Saturday, April 26, 2014

Lavrov Blasts Kerry for Calling RT News Network ‘Propaganda Bullhorn’

Russian Foreign Minister Sergei Lavrov has dismissed as unacceptable US Secretary of State John Kerry’s claim the RT news channel, which provides an alternative stance on world events, is a “propaganda bullhorn.”
“Speaking on mass media like this is not very cultured,” Lavrov told a CIS Youth Diplomats Forum Friday. He said he “could understand John Kerry as Russia Today has today become a serious rival for CNN and other Western media.”
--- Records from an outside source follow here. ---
(* ===== verification/_CoqProject ===== *)
-Q . S2P
Prelude.v
Float64.v
GoLang.v
Strconv.v
Sha256.v
Json.v
JsonFuel.v
MinHash.v
Merkle.v
Model.v
Calendar.v
Prog.v
Tables.v
Store.v
StoreQuestion.v
StoreEpoch.v
StoreQueries.v
Lifecycle.v
Config.v
Scoring.v
Timer.v
Poll.v
PollIsolation.v
Answer.v
QuestionService.v
RootNet.v
Http.v
Auth.v
Signing.v
HandlersWorker.v
HandlersPublic.v
HandlersAdmin.v
Onchain.v
Settlement.v
Server.v
Pages.v
Secrecy.v
Claims.v
System.v
Shutdown.v
(* ===== verification/GoLang.v ===== *)
(** * The parts of Go and its standard library that the program uses

    Machine integers, byte slices, [encoding/hex], [encoding/binary],
    [math/big], UTF-8 conversion of strings to runes, and the functions of
    package [strings].  A Go [string] is a [string] of bytes, a [[]byte] a
    [list byte], a [rune] an integer. *)

From S2P Require Export Prelude.

#[global] Instance byte_eq_dec : EqDecision byte := Byte.byte_eq_dec.

(** ** Machine integers *)

(** The two's complement value of an [int64] (and of an [int], which has 64
    bits on every platform the server is built for). *)
Definition wrap64 (z : Z) : Z := (z + 2 ^ 63) mod 2 ^ 64 - 2 ^ 63.

(** [uint64] and [uint32] conversion. *)
Definition wrapu64 (z : Z) : Z := z mod 2 ^ 64.
Definition wrapu32 (z : Z) : Z := z mod 2 ^ 32.

(** Go's [/] and [%] on integers truncate toward zero. *)
Definition go_div (a b : Z) : Z := Z.quot a b.
Definition go_rem (a b : Z) : Z := Z.rem a b.

(** ** Bytes *)

Definition byte_val (b : byte) : Z := Z.of_N (Byte.to_N b).
Definition byte_of (z : Z) : byte :=
  match Byte.of_N (Z.to_N (z mod 256)) with Some b => b | None => x00 end.

(** [[]byte(s)] and [string(b)]. *)
Definition bytes_of_string (s : string) : list byte := String.list_byte_of_string s.
Definition string_of_bytes (l : list byte) : string := String.string_of_list_byte l.

(** [len(s)], in bytes. *)
Definition str_len (s : string) : Z := Z.of_nat (String.length s).

(** [copy(buf[off:], src)], which stops at the end of the buffer. *)
Definition copy_into (off : nat) (src buf : list byte) : list byte :=
  take off buf ++ take (length buf - off) src ++ drop (off + length src) buf.

(** [binary.LittleEndian]: the [k] low bytes of [z], least significant first. *)
Fixpoint le_bytes (k : nat) (z : Z) : list byte :=
  match k with
  | O => []
  | S k => byte_of z :: le_bytes k (z / 256)
  end.

Fixpoint le_value (l : list byte) : Z :=
  match l with
  | [] => 0
  | b :: l => byte_val b + 256 * le_value l
  end.

(** [Bytes] of a nonnegative [big.Int]: big endian, as few bytes as
    possible, none for zero. *)
Definition big_len (n : Z) : nat := if n <=? 0 then 0%nat else Z.to_nat ((Z.log2 n + 8) / 8).
Definition big_bytes (n : Z) : list byte := rev (le_bytes (big_len n) n).
Definition be_value (l : list byte) : Z := le_value (rev l).

(** ** Hexadecimal *)

Definition hex_digit (n : Z) : byte :=
  byte_of (if n <? 10 then 48 + n else 87 + n).

Definition hex_value (b : byte) : option Z :=
  let v := byte_val b in
  if (48 <=? v) && (v <=? 57) then Some (v - 48)
  else if (97 <=? v) && (v <=? 102) then Some (v - 87)
  else if (65 <=? v) && (v <=? 70) then Some (v - 55)
  else None.

(** [hex.EncodeToString] (lower case digits), on bytes. *)
Fixpoint hex_encode (l : list byte) : list byte :=
  match l with
  | [] => []
  | b :: l => hex_digit (byte_val b / 16) :: hex_digit (byte_val b mod 16) :: hex_encode l
  end.

(** [hex.DecodeString]: an error for a digit that is not hexadecimal and for
    an odd number of digits. *)
Fixpoint hex_decode (l : list byte) : option (list byte) :=
  match l with
  | [] => Some []
  | a :: b :: l =>
      match hex_value a, hex_value b, hex_decode l with
      | Some x, Some y, Some r => Some (byte_of (16 * x + y) :: r)
      | _, _, _ => None
      end
  | [_] => None
  end.

(** ** Package strings *)

(** [strings.TrimPrefix] on bytes. *)
Fixpoint trim_prefix (p l : list byte) : option (list byte) :=
  match p, l with
  | [], _ => Some l
  | x :: p, y :: l => if Byte.eqb x y then trim_prefix p l else None
  | _ :: _, [] => None
  end.
Definition TrimPrefix (l p : list byte) : list byte :=
  match trim_prefix p l with Some r => r | None => l end.

(** [strings.HasPrefix]. *)
Definition HasPrefix (l p : list byte) : bool :=
  match trim_prefix p l with Some _ => true | None => false end.

(** [strings.Contains]. *)
Fixpoint contains (l p : list byte) : bool :=
  HasPrefix l p || match l with [] => false | _ :: l => contains l p end.
Definition Contains (s substr : string) : bool := contains (bytes_of_string s) (bytes_of_string substr).

(** [strings.ToLower] on ASCII text (addresses and hexadecimal digits); other
    letters do not occur where the program calls it. *)
Definition lower_byte (b : byte) : byte :=
  let v := byte_val b in
  if (65 <=? v) && (v <=? 90) then byte_of (v + 32) else b.
Definition ToLower (s : string) : string :=
  string_of_bytes (map lower_byte (bytes_of_string s)).

(** ** Runes

    [[]rune(s)]: the UTF-8 decoding of Go, which yields U+FFFD for each byte
    that does not start a valid sequence; and [string(runes)]. *)

Definition rune_error : Z := 65533.

(** A continuation byte gives its six bits. *)
Definition continuation (lo hi : Z) (b : byte) : option Z :=
  let v := byte_val b in if (lo <=? v) && (v <=? hi) then Some (v mod 64) else None.

(** The first rune of a byte sequence and the bytes it takes. *)
Definition decode_rune (l : list byte) : Z * nat :=
  match l with
  | [] => (rune_error, 0%nat)
  | b0 :: l1 =>
      let v := byte_val b0 in
      if v <? 128 then (v, 1%nat)
      else if (194 <=? v) && (v <=? 223) then
        match l1 with
        | b1 :: _ => match continuation 128 191 b1 with
                     | Some c1 => ((v mod 32) * 64 + c1, 2%nat)
                     | None => (rune_error, 1%nat) end
        | _ => (rune_error, 1%nat)
        end
      else if (224 <=? v) && (v <=? 239) then
        let lo := if v =? 224 then 160 else 128 in
        let hi := if v =? 237 then 159 else 191 in
        match l1 with
        | b1 :: b2 :: _ =>
            match continuation lo hi b1, continuation 128 191 b2 with
            | Some c1, Some c2 => ((v mod 16) * 4096 + c1 * 64 + c2, 3%nat)
            | _, _ => (rune_error, 1%nat) end
        | _ => (rune_error, 1%nat)
        end
      else if (240 <=? v) && (v <=? 244) then
        let lo := if v =? 240 then 144 else 128 in
        let hi := if v =? 244 then 143 else 191 in
        match l1 with
        | b1 :: b2 :: b3 :: _ =>
            match continuation lo hi b1, continuation 128 191 b2, continuation 128 191 b3 with
            | Some c1, Some c2, Some c3 =>
                ((v mod 8) * 262144 + c1 * 4096 + c2 * 64 + c3, 4%nat)
            | _, _, _ => (rune_error, 1%nat) end
        | _ => (rune_error, 1%nat)
        end
      else (rune_error, 1%nat)
  end.

(** [[]rune(s)]; the fuel is the number of bytes, and every rune takes at
    least one. *)
Fixpoint runes_aux (fuel : nat) (l : list byte) : list Z :=
  match fuel, l with
  | S fuel, _ :: _ => let '(r, n) := decode_rune l in r :: runes_aux fuel (drop n l)
  | _, _ => []
  end.
Definition runes (l : list byte) : list Z := runes_aux (length l) l.

(** The UTF-8 encoding of a rune; what is not a Unicode scalar value becomes
    U+FFFD. *)
Definition encode_rune (r : Z) : list byte :=
  if (0 <=? r) && (r <? 128) then [byte_of r]
  else if (128 <=? r) && (r <? 2048) then
    [byte_of (192 + r / 64); byte_of (128 + r mod 64)]
  else if ((2048 <=? r) && (r <? 55296)) || ((57344 <=? r) && (r <? 65536)) then
    [byte_of (224 + r / 4096); byte_of (128 + (r / 64) mod 64); byte_of (128 + r mod 64)]
  else if (65536 <=? r) && (r <? 1114112) then
    [byte_of (240 + r / 262144); byte_of (128 + (r / 4096) mod 64);
     byte_of (128 + (r / 64) mod 64); byte_of (128 + r mod 64)]
  else [byte_of 239; byte_of 191; byte_of 189].

Definition string_of_runes (l : list Z) : list byte := concat (map encode_rune l).

(** A Unicode scalar value. *)
Definition is_scalar (r : Z) : bool :=
  ((0 <=? r) && (r <? 55296)) || ((57344 <=? r) && (r <? 1114112)).

(** ** Lemmas on bytes *)

Lemma byte_val_bound b : 0 <= byte_val b < 256.
Proof. unfold byte_val. pose proof (Byte.to_N_bounded b). lia. Qed.

Lemma byte_val_of z : byte_val (byte_of z) = z mod 256.
Proof.
  unfold byte_of, byte_val. pose proof (Z.mod_pos_bound z 256 ltac:(lia)) as Hb.
  destruct (Byte.of_N (Z.to_N (z mod 256))) as [b|] eqn:E.
  - apply Byte.to_of_N in E. rewrite E. lia.
  - apply Byte.of_N_None_iff in E. lia.
Qed.

Lemma byte_of_val b : byte_of (byte_val b) = b.
Proof.
  unfold byte_of. rewrite Z.mod_small by apply byte_val_bound.
  unfold byte_val. rewrite N2Z.id, Byte.of_to_N. reflexivity.
Qed.

Lemma byte_val_inj a b : byte_val a = byte_val b -> a = b.
Proof. intros H. rewrite <- (byte_of_val a), H. apply byte_of_val. Qed.

Lemma length_le_bytes k z : length (le_bytes k z) = k.
Proof. revert z. induction k as [|k IH]; intros z; cbn; [reflexivity|]. rewrite IH. reflexivity. Qed.

Lemma le_value_bytes k z : le_value (le_bytes k z) = z mod 256 ^ Z.of_nat k.
Proof.
  revert z. induction k as [|k IH]; intros z; [cbn; rewrite Z.mod_1_r; reflexivity|].
  cbn [le_bytes le_value]. rewrite IH, byte_val_of, Nat2Z.inj_succ, Z.pow_succ_r by lia.
  rewrite Z.rem_mul_r; [lia | lia | pose proof (Z.pow_pos_nonneg 256 (Z.of_nat k)); lia].
Qed.

Lemma le_bytes_value l : le_bytes (length l) (le_value l) = l.
Proof.
  induction l as [|b l IH]; [reflexivity|]. cbn [length le_bytes le_value].
  pose proof (byte_val_bound b). f_equal.
  - rewrite <- (byte_of_val b) at 2. apply byte_val_inj. rewrite !byte_val_of.
    rewrite Z.mul_comm, Z.mod_add by lia. reflexivity.
  - rewrite Z.mul_comm, Z.div_add, Z.div_small by lia. exact IH.
Qed.

Lemma le_value_app l1 l2 : le_value (l1 ++ l2) = le_value l1 + 256 ^ Z.of_nat (length l1) * le_value l2.
Proof.
  induction l1 as [|b l1 IH]; cbn [app le_value length]; [lia|].
  rewrite IH, Nat2Z.inj_succ, Z.pow_succ_r by lia. lia.
Qed.

Lemma le_value_zeros k l : le_value (l ++ replicate k x00) = le_value l.
Proof.
  rewrite le_value_app. enough (le_value (replicate k x00) = 0) as -> by lia.
  induction k as [|k IH]; [reflexivity|]. cbn [replicate le_value]. rewrite IH. reflexivity.
Qed.

Lemma big_len_bound n k : 0 <= n < 256 ^ Z.of_nat k -> (big_len n <= k)%nat.
Proof.
  intros Hn. unfold big_len. destruct (Z.leb_spec n 0) as [|Hpos]; [lia|].
  assert (Z.log2 n < 8 * Z.of_nat k).
  { apply Z.log2_lt_pow2; [exact Hpos|]. rewrite Z.pow_mul_r by lia. apply Hn. }
  enough ((Z.log2 n + 8) / 8 <= Z.of_nat k) by lia.
  pose proof (Z.div_lt_upper_bound (Z.log2 n + 8) 8 (Z.of_nat k + 1)). lia.
Qed.

Lemma big_len_enough n : 0 <= n -> n < 256 ^ Z.of_nat (big_len n).
Proof.
  intros Hn. unfold big_len. destruct (Z.leb_spec n 0) as [|Hpos]; [cbn; lia|].
  destruct (Z.log2_spec n Hpos) as [_ Hlt]. pose proof (Z.log2_nonneg n).
  pose proof (Z.div_mod (Z.log2 n + 8) 8 ltac:(lia)).
  pose proof (Z.mod_pos_bound (Z.log2 n + 8) 8 ltac:(lia)).
  rewrite Z2Nat.id by lia. change 256 with (2 ^ 8). rewrite <- Z.pow_mul_r by lia.
  apply Z.lt_le_trans with (1 := Hlt). apply Z.pow_le_mono_r; lia.
Qed.

Lemma be_value_big_bytes n : 0 <= n -> be_value (big_bytes n) = n.
Proof.
  intros Hn. unfold be_value, big_bytes. rewrite rev_involutive, le_value_bytes.
  apply Z.mod_small. split; [exact Hn | apply big_len_enough; exact Hn].
Qed.

Lemma length_big_bytes n : length (big_bytes n) = big_len n.
Proof. unfold big_bytes. rewrite length_rev, length_le_bytes. reflexivity. Qed.

Lemma length_copy_into off src buf : (off <= length buf)%nat -> length (copy_into off src buf) = length buf.
Proof. intros H. unfold copy_into. rewrite !length_app, !length_take, length_drop. lia. Qed.

(** ** Lemmas on hexadecimal text *)

Lemma hex_value_digit n : 0 <= n < 16 -> hex_value (hex_digit n) = Some n.
Proof.
  intros Hn. assert (n ∈ seqZ 0 16) as Hin by (apply elem_of_seqZ; lia).
  revert n Hn Hin. enough (Forall (fun n => hex_value (hex_digit n) = Some n) (seqZ 0 16)) as H.
  { intros n _ Hin. rewrite Forall_forall in H. apply H, Hin. }
  cbn. repeat constructor.
Qed.

(** Decoding what was encoded gives the bytes back. *)
Lemma hex_decode_encode l : hex_decode (hex_encode l) = Some l.
Proof.
  induction l as [|b l IH]; [reflexivity|]. cbn [hex_encode hex_decode].
  pose proof (byte_val_bound b). rewrite !hex_value_digit, IH.
  - do 2 f_equal. rewrite <- Z.div_mod by lia. apply byte_of_val.
  - apply Z.mod_pos_bound. lia.
  - split; [apply Z.div_pos; lia | apply Z.div_lt_upper_bound; lia].
Qed.

Lemma length_hex_encode l : length (hex_encode l) = (2 * length l)%nat.
Proof. induction l as [|b l IH]; cbn [hex_encode length]; lia. Qed.

Lemma trim_prefix_app p l : trim_prefix p (p ++ l) = Some l.
Proof.
  induction p as [|x p IH]; [reflexivity|]. cbn [trim_prefix app].
  replace (Byte.eqb x x) with true; [exact IH|].
  symmetry. apply Byte.byte_dec_lb. reflexivity.
Qed.

Lemma TrimPrefix_app p l : TrimPrefix (p ++ l) p = l.
Proof. unfold TrimPrefix. rewrite trim_prefix_app. reflexivity. Qed.

Lemma bytes_of_string_of_bytes l : bytes_of_string (string_of_bytes l) = l.
Proof. apply String.list_byte_of_string_of_list_byte. Qed.

Lemma string_of_bytes_of_string s : string_of_bytes (bytes_of_string s) = s.
Proof. apply String.string_of_list_byte_of_string. Qed.

Lemma length_bytes_of_string s : length (bytes_of_string s) = String.length s.
Proof. unfold bytes_of_string, String.list_byte_of_string. rewrite length_map. induction s; cbn; auto. Qed.

Lemma bytes_of_string_app s t : bytes_of_string (s +:+ t) = bytes_of_string s ++ bytes_of_string t.
Proof.
  unfold bytes_of_string, String.list_byte_of_string. rewrite <- map_app. f_equal.
  induction s as [|c s IH]; [reflexivity|]. change (String c s +:+ t) with (String c (s +:+ t)). cbn. rewrite IH. reflexivity.
Qed.

Lemma length_string_of_bytes l : String.length (string_of_bytes l) = length l.
Proof. rewrite <- length_bytes_of_string, bytes_of_string_of_bytes. reflexivity. Qed.

#[export] Hint Rewrite byte_of_val byte_val_of length_le_bytes length_big_bytes
  hex_decode_encode bytes_of_string_of_bytes string_of_bytes_of_string : subnet.
#[export] Hint Resolve byte_val_bound : subnet.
The international multilingual Russia-based television network RT, previously known as Russia Today, has broken the monopoly of Western media and its alternative angle of events is gaining more popularity across the world, Lavrov said. Some time ago, Western media were sure that they possibly had a full monopoly and faced no rivals, Lavrov said adding that “Russia Today has earned a huge audience in the US, West Europe, without speaking about Latin America and the Arab world.”
“We will be actively supporting this independent alternative viewpoint on what the Western propaganda tells us,” Lavrov said. Earlier this month, RT was honored with a prestigious gold medal award at the New York Festivals, besting US-based CNN, and claiming an additional two bronze medals.
At a press conference at the State Department on Thursday, Kerry criticized the RT network.
“In fact, the propaganda bullhorn that is the state-sponsored RT program has been deployed to promote – actually, RT network – has been deployed to promote President [Vladimir] Putin’s fantasy about what is playing out on the ground,” he said.
RT Editor-in-Chief Margarita Simonyan said the news channel would send an official request to the US State Department to “point out the specific examples where RT distorted facts.” “We regret that the head of the US foreign ministry knows so little about the situation that is really happening in Ukraine,” Simonyan said, adding that Kerry refuses to acknowledge the facts which he doesn’t like and allows himself to make such “unfounded accusations.”
Tensions between Moscow and Washington rose to a fever pitch following the reunification of Crimea with Russia in March. While the US supports the new Ukrainian authorities, who recently launched a military operation against pro-federalization supporters, Moscow has urged the White House to use its influence on Kiev to make it acknowledge responsibility for the ongoing crisis and implement an agreement reached last week in Geneva.